Christkönigssonntag – Lesejahr A (Mt 25,31-46)
„Bitte anschnallen, wir landen in wenigen Augenblicken!“
Liebe Schwestern und Brüder,
so eine Ansage läßt in mir ganz eigene Gefühle hochkommen. Wenn ich an die Landung mit einem Flugzeug denke, dann ist mir immer etwas unwohl zumute. Nicht umsonst eignet sich die Landung eines Flugzeuges im Kino so trefflich für die gehörige Portion Nervenkitzel, und nicht umsonst bietet diese Prozedur schließlich Stoff für -zig Katastrophenfilme. Und seit ich selbst zumindest am Computer schon ein paar mal versucht habe, so einen Vogel sicher auf der Landebahn aufzusetzen, und mich dabei meist wie Quax der Bruchpilot benommen habe, ist mein Respekt vor diesem Unterfangen nur noch größer geworden.
Mit dem Wort Landung verbinden sich für mich und andere nun einmal eher unangenehme Vorstellungen. Und das hängt sicher zum einen mit den nicht nachlassenden Meldungen über immer neue Flugzeugkatastrophen zusammen. Das kann aber nicht der einzige Grund dafür sein.

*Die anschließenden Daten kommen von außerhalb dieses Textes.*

(* ===== verification/AccountMigration.v ===== *)
(** examples/account-migration-checkpoint-restart/internal/accountmigration/migration.go: the
    migration reader, the account processor, the target store and writer, the recording checkpoint
    store, [RunMigration] and [RunDemo]. *)
From S2P Require Import Prelude BatchProtocol.

Definition JobName : string := "account-migration".
Definition StepName : string := "legacy-account-migration".
Definition DefaultCheckpointKey : string := "account-migration-v1".
Definition DefaultChunkSize : Z := 2.

Definition ErrInvalidAccount : GoError :=
  Sentinel "accountmigration.ErrInvalidAccount" "invalid legacy account".
Definition ErrMigrationCrash : GoError :=
  Sentinel "accountmigration.ErrMigrationCrash" "simulated migration crash".
Definition ErrInvalidCheckpoint : GoError :=
  Sentinel "accountmigration.ErrInvalidCheckpoint" "invalid migration checkpoint".
Definition ErrDuplicateAccount : GoError :=
  Sentinel "accountmigration.ErrDuplicateAccount" "duplicate target account".

Record LegacyAccount := mkLegacy {
  la_Index : Z; la_AccountID : string; la_Email : string; la_Plan : string; la_Region : string
}.
Record TargetAccount := mkTarget {
  ta_ID : string; ta_Email : string; ta_Plan : string; ta_Region : string
}.
Record MigrationCheckpoint := mkMigrationCheckpoint { mc_NextIndex : Z }.
Abbreviation AnyCheckpoint := (AnyOf MigrationCheckpoint).

Record CheckpointOperation := mkOperation {
  op_Kind : string; op_Key : string; op_Checkpoint : Ptr MigrationCheckpoint; op_Found : bool
}.

Definition DefaultAccounts : list LegacyAccount := [
  mkLegacy 0 "acct-1001" "Alpha@Example.com" "Gold" "NA";
  mkLegacy 1 "acct-1002" "Beta@Example.com" "Silver" "EU";
  mkLegacy 2 "acct-1003" "Gamma@Example.com" "Gold" "APAC";
  mkLegacy 3 "acct-1004" "Delta@Example.com" "Bronze" "NA";
  mkLegacy 4 "acct-1005" "Omega@Example.com" "Silver" "EU"
].

Definition asMigrationCheckpoint (value : AnyCheckpoint) : GoError + MigrationCheckpoint :=
  match value with
  | AnyValue c => inr c
  | AnyPointer None => inl (Errorf "%w: nil checkpoint" [ErrInvalidCheckpoint] [])
  | AnyPointer (Some c) => inr c
  | AnyOther t => inl (Errorf "%w: got %T" [ErrInvalidCheckpoint] [FType t])
  end.

(** A nil [any], what a missing map entry yields, takes the default case too. *)
Definition checkpointPointer (value : option AnyCheckpoint) : Ptr MigrationCheckpoint :=
  match value with
  | None => None
  | Some v => match asMigrationCheckpoint v with inl _ => None | inr c => Some c end
  end.

(** ** MigrationReader *)

Record MigrationReader := mkReader {
  r_accounts : list LegacyAccount; r_next : Z; r_readIDs : list string;
  r_opened : bool; r_closed : bool
}.

Definition NewMigrationReader (accounts : list LegacyAccount) : MigrationReader :=
  mkReader accounts 0 [] false false.

(** The validation loop of [Open]: [None] when every account passes. *)
Fixpoint validate_accounts (index : Z) (seen : gset string) (accounts : list LegacyAccount)
    : option GoError :=
  match accounts with
  | [] => None
  | account :: rest =>
      let id := TrimSpace (la_AccountID account) in
      if negb (la_Index account =? index)
      then Some (Errorf "%w: account %q has index %d, want %d" [ErrInvalidAccount]
                   [FStr (la_AccountID account); FInt (la_Index account); FInt index])
      else if bool_decide (id = "")
      then Some (Errorf "%w: account at index %d has blank id" [ErrInvalidAccount] [FInt index])
      else if bool_decide (id ∈ seen)
      then Some (Errorf "%w: duplicate source account %q" [ErrInvalidAccount] [FStr id])
      else validate_accounts (index + 1) ({[id]} ∪ seen) rest
  end.

Definition MigrationReader_Open : GoM (Ptr MigrationReader) unit :=
  do! ctxErr;
  let! r := deref_or (λ _, true) (plain_error "migration reader must not be nil") in
  match validate_accounts 0 ∅ (r_accounts r) with
  | Some e => throw e
  | None => store (mkReader (r_accounts r) 0 [] true false)
  end.

Definition err_reader_not_open : GoError := plain_error "migration reader is not open".

Definition MigrationReader_Read : GoM (Ptr MigrationReader) (option LegacyAccount) :=
  do! ctxErr;
  let! r := deref_or r_opened err_reader_not_open in
  if r_next r >=? len (r_accounts r) then ret None
  else match index_Z (r_accounts r) (r_next r) with
       | None => panic
       | Some account =>
           do! store (mkReader (r_accounts r) (int_incr (r_next r))
                        (r_readIDs r ++ [la_AccountID account]) (r_opened r) (r_closed r));
           ret (Some account)
       end.

Definition MigrationReader_Restore (value : AnyCheckpoint) : GoM (Ptr MigrationReader) unit :=
  do! ctxErr;
  let! r := deref_or r_opened err_reader_not_open in
  match asMigrationCheckpoint value with
  | inl e => throw e
  | inr cp =>
      if (mc_NextIndex cp <? 0) || (mc_NextIndex cp >? len (r_accounts r))
      then throw (Errorf "%w: next_index %d outside 0..%d" [ErrInvalidCheckpoint]
                    [FInt (mc_NextIndex cp); FInt (len (r_accounts r))])
      else store (mkReader (r_accounts r) (mc_NextIndex cp) (r_readIDs r) (r_opened r)
                    (r_closed r))
  end.

Definition MigrationReader_Checkpoint : GoM (Ptr MigrationReader) AnyCheckpoint :=
  do! ctxErr;
  let! r := deref_or r_opened err_reader_not_open in
  ret (AnyValue (mkMigrationCheckpoint (r_next r))).

Definition MigrationReader_Close : GoM (Ptr MigrationReader) unit :=
  let! s := get in
  match s with
  | None => ret tt
  | Some r =>
      do! store (mkReader (r_accounts r) (r_next r) (r_readIDs r) (r_opened r) true);
      ctxErr
  end.

Definition MigrationReader_Closed (r : Ptr MigrationReader) : bool :=
  match r with None => false | Some r => r_closed r end.
Definition MigrationReader_ReadIDs (r : Ptr MigrationReader) : list string :=
  match r with None => [] | Some r => r_readIDs r end.

(** ** The account processor *)

Section Processor.
Context `{GoUnicode}.

Definition target_of (account : LegacyAccount) : TargetAccount :=
  mkTarget (TrimSpace (la_AccountID account)) (ToLower (TrimSpace (la_Email account)))
    (ToLower (TrimSpace (la_Plan account))) (ToUpper (TrimSpace (la_Region account))).

(** [id == "" || email == "" || plan == "" || region == ""]. *)
Definition has_blank_field (t : TargetAccount) : bool :=
  bool_decide (ta_ID t = "") || bool_decide (ta_Email t = "") || bool_decide (ta_Plan t = "")
  || bool_decide (ta_Region t = "").

Definition NewAccountProcessor (crashOnAccount : string) {S} (account : LegacyAccount)
    : GoM S (option TargetAccount) :=
  do! ctxErr;
  let t := target_of account in
  if has_blank_field t
  then throw (Errorf "%w: account %q has blank field" [ErrInvalidAccount] [FStr (ta_ID t)])
  else if negb (bool_decide (crashOnAccount = "")) && bool_decide (ta_ID t = crashOnAccount)
  then throw (Errorf "%w: account %s" [ErrMigrationCrash] [FStr (ta_ID t)])
  else ret (Some t).
End Processor.

(** ** TargetAccountStore *)

Record TargetAccountStore := mkTargetStore {
  t_targets : gmap string TargetAccount; t_order : list string; t_writes : list string
}.

Definition NewTargetAccountStore : TargetAccountStore := mkTargetStore ∅ [] [].

Definition TargetAccountStore_Put (account : TargetAccount) : GoM (Ptr TargetAccountStore) unit :=
  let! s := deref_or (λ _, true) (plain_error "target account store must not be nil") in
  match t_targets s !! ta_ID account with
  | Some _ => throw (Errorf "%w: %s" [ErrDuplicateAccount] [FStr (ta_ID account)])
  | None =>
      store (mkTargetStore (<[ta_ID account := account]> (t_targets s))
               (t_order s ++ [ta_ID account]) (t_writes s ++ [ta_ID account]))
  end.

Definition zero_target : TargetAccount := mkTarget "" "" "" "".

Definition TargetAccountStore_Snapshot (s : Ptr TargetAccountStore) : list TargetAccount :=
  match s with
  | None => []
  | Some s => map (λ id, default zero_target (t_targets s !! id)) (t_order s)
  end.
Definition TargetAccountStore_WriteIDs (s : Ptr TargetAccountStore) : list string :=
  match s with None => [] | Some s => t_writes s end.

(** ** TargetAccountWriter *)

Record TargetAccountWriter := mkWriter {
  w_writtenIDs : list string; w_opened : bool; w_closed : bool
}.

(** A writer and the store its [store] field points to, which the caller shares. *)
Record WriterState := mkWriterState {
  ws_writer : Ptr TargetAccountWriter; ws_store : Ptr TargetAccountStore
}.

Definition NewTargetAccountWriter (store : Ptr TargetAccountStore) : WriterState :=
  mkWriterState (Some (mkWriter [] false false)) (Some (default NewTargetAccountStore store)).

Definition TargetAccountWriter_Open : GoM WriterState unit :=
  do! ctxErr;
  let! s := get in
  match ws_writer s, ws_store s with
  | Some w, Some _ => put (mkWriterState (Some (mkWriter [] true false)) (ws_store s))
  | _, _ => throw (plain_error "target writer must not be nil")
  end.

(** [w.store.Put(account)]. *)
Definition writer_put (account : TargetAccount) : GoM WriterState unit :=
  on_part ws_store (λ t s, mkWriterState (ws_writer s) t) (TargetAccountStore_Put account).

Definition write_account (account : TargetAccount) : GoM WriterState unit :=
  do! ctxErr;
  do! writer_put account;
  let! s := get in
  match ws_writer s with
  | None => panic
  | Some w =>
      put (mkWriterState
             (Some (mkWriter (w_writtenIDs w ++ [ta_ID account]) (w_opened w) (w_closed w)))
             (ws_store s))
  end.

Definition TargetAccountWriter_Write (chunk : list TargetAccount) : GoM WriterState unit :=
  do! ctxErr;
  let! s := get in
  match ws_writer s with
  | Some w =>
      if w_opened w then forM_ chunk write_account
      else throw (plain_error "target writer is not open")
  | None => throw (plain_error "target writer is not open")
  end.

Definition TargetAccountWriter_Close : GoM WriterState unit :=
  let! s := get in
  match ws_writer s with
  | None => ret tt
  | Some w =>
      do! put (mkWriterState (Some (mkWriter (w_writtenIDs w) (w_opened w) true)) (ws_store s));
      ctxErr
  end.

Interessanterweise beschränkt sich dieses unangenehme Gefühl nämlich für die meisten Menschen fast ausschließlich auf das Ende des Fluges. Komischerweise ändert das nichts an meinem Wunsch,jede Chance zu nutzen, wo ich wieder mal fliegen kann. Ungeachtet aller
Katastrophenmeldungen träume ich immer wieder davon, mit dem Flugzeug ganz weit in die Ferne zu fliegen, oder gar zu fernen Sternen zu reisen. Und hinter diesem Traum, den ich sicher mit vielen Menschen gemeinsam träume, steckt ja sicherlich mehr dahinter, als nur der Wunsch, mit einem modernen Transportmittel befördert zu werden.
Letzendlich geht es hier – davon bin ich überzeugt – um den uralten Menschheitstraum, den Traum von Daedalos und Ikaros nämlich, den Traum, sich einmal in die Lüfte zu erheben, all das Schwere, das uns tagtäglich umgibt, einmal hinter sich zu lassen, diese grenzenlose Freiheit über den Wolken zu erleben, von der Reinhard Mey singt.

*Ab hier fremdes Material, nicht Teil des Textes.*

(** Opening and closing the writer leaves the sink alone. *)
Lemma writer_open_sink c w o c' w' :
  TicketWriter_Open c w = (o, c', w') → ws_sink w' = ws_sink w.
Proof. intros Hr. unfold TicketWriter_Open in Hr. by go_inv Hr. Qed.
Lemma writer_close_sink c w o c' w' :
  TicketWriter_Close c w = (o, c', w') → ws_sink w' = ws_sink w.
Proof. intros Hr. unfold TicketWriter_Close in Hr. by go_inv Hr. Qed.
Lemma same_sink w w' :
  ws_sink w' = ws_sink w → (sink_ok w → sink_ok w') ∧ written w' = written w.
Proof. unfold sink_ok, written. by intros ->. Qed.

Lemma stop_running n r w p buf :
  sink_ok w → reader_at n r → proc_at n p → written w ++ buf = deliveries (take n tickets) →
  results_sound w p.
Proof. intros _ _ [Hd _] Hw. split; [by eapply written_sound|by eapply dead_sound]. Qed.

(** A processed item, in terms of the invariant. *)
Lemma ticket_item_post n r c r' c' t p p' v :
  reader_at n r → proc_at n p → TicketReader_Read c r = (Val (Some t), c', r') →
  processed (B := ticket_ops) retry_transient t p p' v →
  reader_at (S n) r' ∧ tickets !! n = Some t ∧ attempt_post n t v p'.
Proof.
  intros Hr Hp Hread Hproc. destruct (ticket_read_at _ _ _ _ _ _ Hr Hread) as [Ht Hr'].
  split; [done|]. split; [done|]. eapply ticket_processed_post; [done|by apply proc_at_mid|done].
Qed.

Lemma attempt_dead n t v p :
  attempt_post n t v p → DeadLetterStore_List (ps_dead p) `prefix_of` dead_letters tickets.
Proof.
  intros [(? & _ & _ & [Hd _])|[(? & _ & _ & _ & _ & [Hd _])|(? & _ & _ & [Hd _])]];
    by eapply dead_sound.
Qed.

Lemma idle_sound w p : proc_at 0 p → written w = [] → results_sound w p.
Proof. intros [Hd _] Hw. split; [rewrite Hw; apply prefix_nil|by eapply dead_sound]. Qed.

(** A dropped ticket is a dead letter and not a delivery. *)
Lemma dropped_post n t v p :
  tickets !! n = Some t → attempt_post n t v p →
  (v = Val None ∨ ∃ e, v = Fail e ∧ skip_permanent e = true) →
  proc_at (S n) p ∧ deliveries (take (S n) tickets) = deliveries (take n tickets).
Proof.
  intros Ht [(o & -> & _)|[(e & -> & Hs & _ & Hb & Hp)|(e & -> & Hs & _)]] Hv.
  - destruct Hv as [?|(? & ? & ?)]; done.
  - split; [done|]. unfold deliveries. rewrite (take_S_omap _ _ _ _ Ht).
    destruct Hb as [r Hb]. unfold buried, delivered in *.
    destruct (verdict t); [done|]. by rewrite app_nil_r.
  - destruct Hv as [?|(? & ? & ?)]; [done|]. simplify_eq. congruence.
Qed.

Lemma delivered_post n t o p buf w :
  tickets !! n = Some t → attempt_post n t (Val (Some o)) p →
  written w ++ buf = deliveries (take n tickets) →
  proc_at (S n) p ∧ written w ++ (buf ++ [o]) = deliveries (take (S n) tickets).
Proof.
  intros Ht [(o' & ? & Hv & Hp)|[(e & ? & _)|(e & ? & _)]] Hw; [|done..]. simplify_eq.
  split; [done|]. unfold deliveries. rewrite (take_S_omap _ _ _ _ Ht).
  unfold delivered at 2. by rewrite Hv, app_assoc, Hw.
Qed.

Lemma inv_sound e : worker_inv e → sink_ok (e_writer e) ∧ results_sound (e_writer e) (e_proc e).
Proof.
  intros [Hok H]. split; [done|]. destruct (e_phase e).
  - destruct H as (_ & Hp & Hw). by apply idle_sound.
  - destruct H as (_ & Hp & Hw). by apply idle_sound.
  - destruct H as (n & Hr & Hp & Hw). by eapply stop_running.
  - done.
Qed.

„Wind Nord-Ost, Startbahn null, drei,
bis hier hör ich die Motoren.
Wie ein Pfeil zieht sie vorbei,
und es dröhnt in meinen Ohren,
und der nasse Asphalt bebt.
Wie ein Schleier staubt der Regen,
bis sie abhebt und sie schwebt
der Sonne entgegen.“
Davon träume ich, davonzufliegen wie ein Vogel.
In dem gleichen Maße aber, wie ich davon träume, in dem gleichen Maße fürchte ich aber insgeheim, daß es schon wieder an die Landung geht. Landen heißt, wieder auf der Erde aufzusetzen, aus den Träumen auf den Boden der Tatsachen heruntergeholt zu werden, dem Fliegen ein Ende machen.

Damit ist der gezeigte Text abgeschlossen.